We had banks, in the 2000's, offering loans that they themselves called, "Toxic ARMs" - and then wondered why people were wiped out by them.   They offered us what they called, "Liars Loans" - and then wondered why the borrowers lied on the applications.   They have to have some culpability, here.
But as I noted in my last posting, often lenders made money on some of these rotten deals.  The payday loan place expects their clients to go bankrupt,  over time.   But in the meantime, they collect a lot of dough in interest payments - and get a workout on the principal.   The boat or RV lender knows their clients will be upside-down on their loans, for most of the period of the loan - but makes these loans anyway, knowing the customer has no way of paying them back, if they decide to sell the boat or RV before the loan term is over.   The mortgage lender knows that padding on fees to refinances will increase the debt load of the consumer - and that if housing prices drop, or the consumer loses his job, he will end up over his head in debt.   But they write these loans, anyway.

Sadly, not much of this is going to change, at least in my lifetime.   And maybe this is one reason I have sort of lost interest in the Patent Business and look forward to retirement.   While a few of my clients have made some money from their Patents, it seems that most of my work, every day, is just being a foot-soldier in long-term Patent wars between major corporations, trying to divine trivial differences in technology and figuring out who should own what.  The system is imperfect, of course.  I expect that.   But it seems that not only is it imperfect, but that its very inertia favors injustice.   The Patent Trolls will never go away, at least by using litigation.   Even assassination is not an option - they would just pop up again like whack-a-moles.

But the larger question in my mind is whether our system of "justice" can survive when the malfeasors and evildoers in our society use it as a cudgel to bludgeon the weak and vulnerable.   We can (and will) win the war on terror.  ISIS and its ilk will be defeated.   What will cause our system to fail is the failure of our system to work for us.   When the average citizen starts to believe that the system is "fixed" in favor of an elite few, they will stop marching off to wars to defend this system.   And that, in short, is how all empires decay - from within.

I just hope I am not around to see it.

The threat to our system, however, is not seen by most.   They cluck their tongues about Patent trolls and litigation abuse, and assume the real victims are those named in the cases in question.   But I don't think they see the larger picture - the damage done to our society as a whole.

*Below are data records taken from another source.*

Definition set_server_ip (v : Z) (d : dns_st) : dns_st :=
  Dns v (dns_server_ipv6 d) (dns_result_ip d) (dns_result_ipv6 d) (dns_error d) (dns_domain_name d) (dns_domain_cname d) (handle_domain_name d) (host_name d).
Definition set_server_ipv6 (v : list Z) (d : dns_st) : dns_st :=
  Dns (dns_server_ip d) v (dns_result_ip d) (dns_result_ipv6 d) (dns_error d) (dns_domain_name d) (dns_domain_cname d) (handle_domain_name d) (host_name d).
Definition set_result_ip (v : Z) (d : dns_st) : dns_st :=
  Dns (dns_server_ip d) (dns_server_ipv6 d) v (dns_result_ipv6 d) (dns_error d) (dns_domain_name d) (dns_domain_cname d) (handle_domain_name d) (host_name d).
Definition set_result_ipv6 (v : list Z) (d : dns_st) : dns_st :=
  Dns (dns_server_ip d) (dns_server_ipv6 d) (dns_result_ip d) v (dns_error d) (dns_domain_name d) (dns_domain_cname d) (handle_domain_name d) (host_name d).
Definition set_dns_error (v : Z) (d : dns_st) : dns_st :=
  Dns (dns_server_ip d) (dns_server_ipv6 d) (dns_result_ip d) (dns_result_ipv6 d) v (dns_domain_name d) (dns_domain_cname d) (handle_domain_name d) (host_name d).
Definition set_domain_name (v : list Z) (d : dns_st) : dns_st :=
  Dns (dns_server_ip d) (dns_server_ipv6 d) (dns_result_ip d) (dns_result_ipv6 d) (dns_error d) v (dns_domain_cname d) (handle_domain_name d) (host_name d).
Definition set_domain_cname (v : list Z) (d : dns_st) : dns_st :=
  Dns (dns_server_ip d) (dns_server_ipv6 d) (dns_result_ip d) (dns_result_ipv6 d) (dns_error d) (dns_domain_name d) v (handle_domain_name d) (host_name d).
Definition set_handle_name (v : list Z) (d : dns_st) : dns_st :=
  Dns (dns_server_ip d) (dns_server_ipv6 d) (dns_result_ip d) (dns_result_ipv6 d) (dns_error d) (dns_domain_name d) (dns_domain_cname d) v (host_name d).
Definition set_host_name (v : list Z) (d : dns_st) : dns_st :=
  Dns (dns_server_ip d) (dns_server_ipv6 d) (dns_result_ip d) (dns_result_ipv6 d) (dns_error d) (dns_domain_name d) (dns_domain_cname d) (handle_domain_name d) v.

(** ** Names as strings *)

(** The string literals. *)
Record url_literals := UrlLiterals { colon_slashes : Z; slashes : Z; at_sign : Z; slash : Z; colon : Z }.

Definition urltohost (lit : url_literals) (m : mem) (url host_name : Z) : res (Z * mem) :=
  m ← store8 m host_name 0;
  p ← strstr m url (colon_slashes lit);
  url ← (if negb (p =? 0) then q ← strstr m url (slashes lit); Ok (q + 2) else Ok url);
  p ← strstr m url (at_sign lit);
  let url := if negb (p =? 0) then p + 1 else url in
  p ← strstr m url (slash lit);
  length1 ← (if negb (p =? 0) then Ok (u16 (p - url)) else u16 <$> strlen m url);
  p ← strstr m url (colon lit);
  length2 ← (if negb (p =? 0) then Ok (u16 (p - url)) else u16 <$> strlen m url);
  let length1 := if length2 <? length1 then length2 else length1 in
  if length1 =? 0 then Ok (0, m) else
  if 256 <=? length1 then Ok (0, m) else
  '(_, m) ← strncpy m host_name url length1;
  m ← store8 m (host_name + length1) 0;
  Ok (1, m).

(** The labels from [label] on: [host_iter] runs to the end of a label. *)
Fixpoint domain_loop (fuel : nat) (m : mem) (label host_iter domain_name domain_iter : Z) : res (Z * mem) :=
  match fuel with
  | O => OutOfFuel
  | S fuel' =>
      c ← load8 m host_iter;
      if negb (c =? DOT) && negb (c =? 0) then domain_loop fuel' m label (host_iter + 1) domain_name domain_iter else
      m ← store8 m domain_iter (host_iter - label);
      n ← load8 m domain_iter;
      if 63 <? n then m ← store8 m domain_name 0; Ok (0, m) else
      '(_, m) ← strncpy m (domain_iter + 1) label (host_iter - label);
      let domain_iter := domain_iter + 1 + (host_iter - label) in
      c ← load8 m host_iter;
      if c =? 0 then m ← store8 m domain_iter 0; Ok (1, m)
      else domain_loop fuel' m (host_iter + 1) (host_iter + 1) domain_name domain_iter
  end.

(** A character is unsigned. *)
Definition hosttodomain (m : mem) (host_name domain_name : Z) : res (Z * mem) :=
  m ← store8 m domain_name 0;
  n ← strlen m host_name;
  if 255 <? n then Ok (0, m) else
  domain_loop (walk_fuel m) m host_name host_name domain_name domain_name.

(** ** Names in packets *)

(** [tail] counts the bytes stored in [domain_name].  A length byte from 0x80 on is
    negative, and memcpy leaves every array. *)
Fixpoint extract_loop (fuel : nat) (pkt : list Z) (ptr : nat) (domain_name : list Z) (tail : nat) (next_section : option nat)
    : res (option nat * list Z) :=
  match fuel with
  | O => OutOfFuel
  | S fuel' =>
      c ← rd 1 pkt ptr;
      if Z.land c 0xC0 =? 0xC0 then
        w ← rd 2 pkt ptr;
        extract_loop fuel' pkt (Z.to_nat (Z.land w 0x3FFF)) domain_name tail (Some (ptr + 2)%nat)
      else if c =? 0 then
        domain_name ← wr 1 domain_name tail 0;
        Ok (Some (default (ptr + 1)%nat next_section), domain_name)
      else
        let n := to_signed 8 c + 1 in
        if 255 <? Z.of_nat tail + n then domain_name ← wr 1 domain_name 0 0; Ok (None, domain_name) else
        if n <? 0 then Fault else
        bs ← rd_bytes (Z.to_nat n) pkt ptr;
        domain_name ← wr_bytes domain_name tail bs;
        extract_loop fuel' pkt (ptr + Z.to_nat n) domain_name (tail + Z.to_nat n) next_section
  end.

Definition dns_extract_name (fuel : nat) (dnsh : list Z) (head : nat) (domain_name : list Z) : res (option nat * list Z) :=
  extract_loop fuel dnsh head domain_name 0 None.

(** ** Messages from the server *)

Fixpoint question_loop (fuel n : nat) (dnsh : list Z) (resp : nat) (name : list Z) : res (option nat * list Z) :=
  match n with
  | O => Ok (Some resp, name)
  | S n' =>
      '(r, name) ← dns_extract_name fuel dnsh resp name;
      match r with
      | None => Ok (None, name)
      | Some resp => question_loop fuel n' dnsh (resp + 4) name
      end
  end.

Definition same_string (a b : list Z) : res bool := x ← array_str a; y ← array_str b; Ok (bool_decide (x = y)).

(** A record of another class is not skipped. *)
Fixpoint answer_loop (fuel n : nat) (dnsh : list Z) (resp : nat) (d : dns_st) : res (Z * dns_st) :=
  match n with
  | O => Ok (0, d)
  | S n' =>
      '(r, name) ← dns_extract_name fuel dnsh resp (handle_domain_name d);
      let d := set_handle_name name d in
      match r with
      | None => Ok (-1, d)
      | Some resp =>
          class ← rd 2 dnsh (resp + 2);
          if negb (class =? DNS_QCLASS_IN) then answer_loop fuel n' dnsh resp d else
          let next d := len ← rd 2 dnsh (resp + 8); answer_loop fuel n' dnsh (resp + (Z.to_nat len + 10)) d in
          same ← same_string name (dns_domain_name d);
          same ← (if same : bool then Ok true else same_string name (dns_domain_cname d));
          if same : bool then
            type ← rd 2 dnsh resp;
            if type =? DNS_QTYPE_A then
              ip ← rd 4 dnsh (resp + 10); Ok (0, set_result_ip ip d)
            else if type =? DNS_QTYPE_CNAME then
              '(c, cname) ← dns_extract_name fuel dnsh (resp + 10) (dns_domain_cname d);
              let d := set_domain_cname cname d in
              match c with None => Ok (-1, d) | Some _ => next d end
            else if type =? DNS_QTYPE_AAAA then
              ip ← rd_bytes 16 dnsh (resp + 10); Ok (0, set_result_ipv6 ip d)
            else next d
          else next d
      end
  end.

Definition handle_response (fuel : nat) (dnsh : list Z) (d : dns_st) : res (Z * dns_st) :=
  id ← rd 2 dnsh dh_id;
  if negb (id =? 0x1234) then Ok (0, d) else
  flags ← rd 2 dnsh dh_flags;
  if negb (Z.land flags DNS_FLAG_MSGTYPE =? DNS_FLAG_SRESPONSE) then Ok (0, d) else
  if negb (Z.land flags DNS_FLAG_RCODE =? DNS_RCODE_NERROR) then Ok (0, set_dns_error 1 d) else
  qdcount ← rd 2 dnsh dh_qdcount;
  '(r, name) ← question_loop fuel (Z.to_nat qdcount) dnsh DNSHDR (handle_domain_name d);
  let d := set_handle_name name d in
  match r with
  | None => Ok (-1, d)
  | Some resp => ancount ← rd 2 dnsh dh_ancount; answer_loop fuel (Z.to_nat ancount) dnsh resp d
  end.

(** ** The resolver on the stack *)

(** The state of the resolver as a part of a larger state. *)
Class HasDns (U : Type) := {
  get_dns : U -> dns_st;
  put_dns : dns_st -> U -> U;
  get_put_dns d u : get_dns (put_dns d u) = d;
  put_get_dns u : put_dns (get_dns u) u = u;
  put_put_dns d d' u : put_dns d (put_dns d' u) = put_dns d u;
}.

#[export] Instance dns_has_dns : HasDns dns_st.
Proof. refine {| get_dns d := d; put_dns d _ := d |}; done. Defined.

(** Where the memory for a name and its text lies: the literals, the array of
    the host name, that of the domain name, and the URL. *)
Definition LITERALS : url_literals := UrlLiterals 16 24 32 36 40.
Definition HOST : Z := 1024.
Definition DOMAIN : Z := 2048.
Definition URL : Z := 4096.
Definition name_mem (url host domain : list Z) : mem :=
  let m := write_bytes ∅ 16 [58; 47; 47; 0] in
  let m := write_bytes m 24 [47; 47; 0] in
  let m := write_bytes m 32 [64; 0] in
  let m := write_bytes m 36 [47; 0] in
  let m := write_bytes m 40 [58; 0] in
  write_bytes (write_bytes (write_bytes m HOST host) DOMAIN domain) URL url.

Section dns.
Context {U : Type} `{HasDns U} (send : list Z -> Z).
Implicit Type st : net U.
Context (send_ipv6 : nat -> (net U -> res (Z * net U)) -> net U -> list Z -> nat -> res (Z * net U)) (own_ip6 : list Z).

Definition ds st : dns_st := get_dns (up st).
Definition upd_dns (f : dns_st -> dns_st) st : net U := with_up st (put_dns (f (ds st)) (up st)).

(** [ipv6] is the address the pointer points to. *)
Definition dns_init st (ip : Z) (ipv6 : list Z) (ip_version : Z) : net U :=
  upd_dns (if ip_version =? 6 then set_server_ipv6 (take 16 ipv6) else set_server_ip ip) st.

(** [fuel] bounds the names: it is an argument of the handler. *)
Definition handle_dns (name_fuel : nat) (fuel : nat) (rx : net U -> res (Z * net U)) st (packet : ptr) (packetsize : Z)
    : res (Z * net U) :=
  '(r, d) ← handle_response name_fuel (packet_at st packet) (ds st);
  Ok (r, upd_dns (fun _ => d) st).

Definition fill_dnshdr (packet : list Z) (o : nat) (domain_name : list Z) (ip_version : Z) : res (list Z) :=
  packet ← wr 2 packet (o + dh_id) 0x1234;
  packet ← wr 2 packet (o + dh_flags) (Z.lor DNS_FLAG_SQUERY DNS_FLAG_RD);
  packet ← wr 2 packet (o + dh_qdcount) 1;
  name ← array_str domain_name;
  packet ← wr_bytes packet (o + DNSHDR) (name ++ [0]);
  let qry := (o + DNSHDR + length name + 1)%nat in
  packet ← wr 2 packet qry (if ip_version =? 4 then DNS_QTYPE_A else DNS_QTYPE_AAAA);
  wr 2 packet (qry + 2) DNS_QCLASS_IN.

We do see this in third-world countries.   There, Justice belongs to a few, and the people in general are scared of the courts and the police.   If you are raped in places like India, Africa, or Mexico, going to the Police only means being raped again - often literally.   The people of Iraq are not defending the government of Iraq, because they don't perceive it as being worth defending.   It is not that ISIS is powerful and strong, only that Iraq is weak, because justice there is weak.

But I guess most folks don't make this connection.   They assume the real threats to our society come from outside - a plane crashing into a building, or a nebulous threat from halfway across the planet.   They don't see the real threat might be down the street at the courthouse.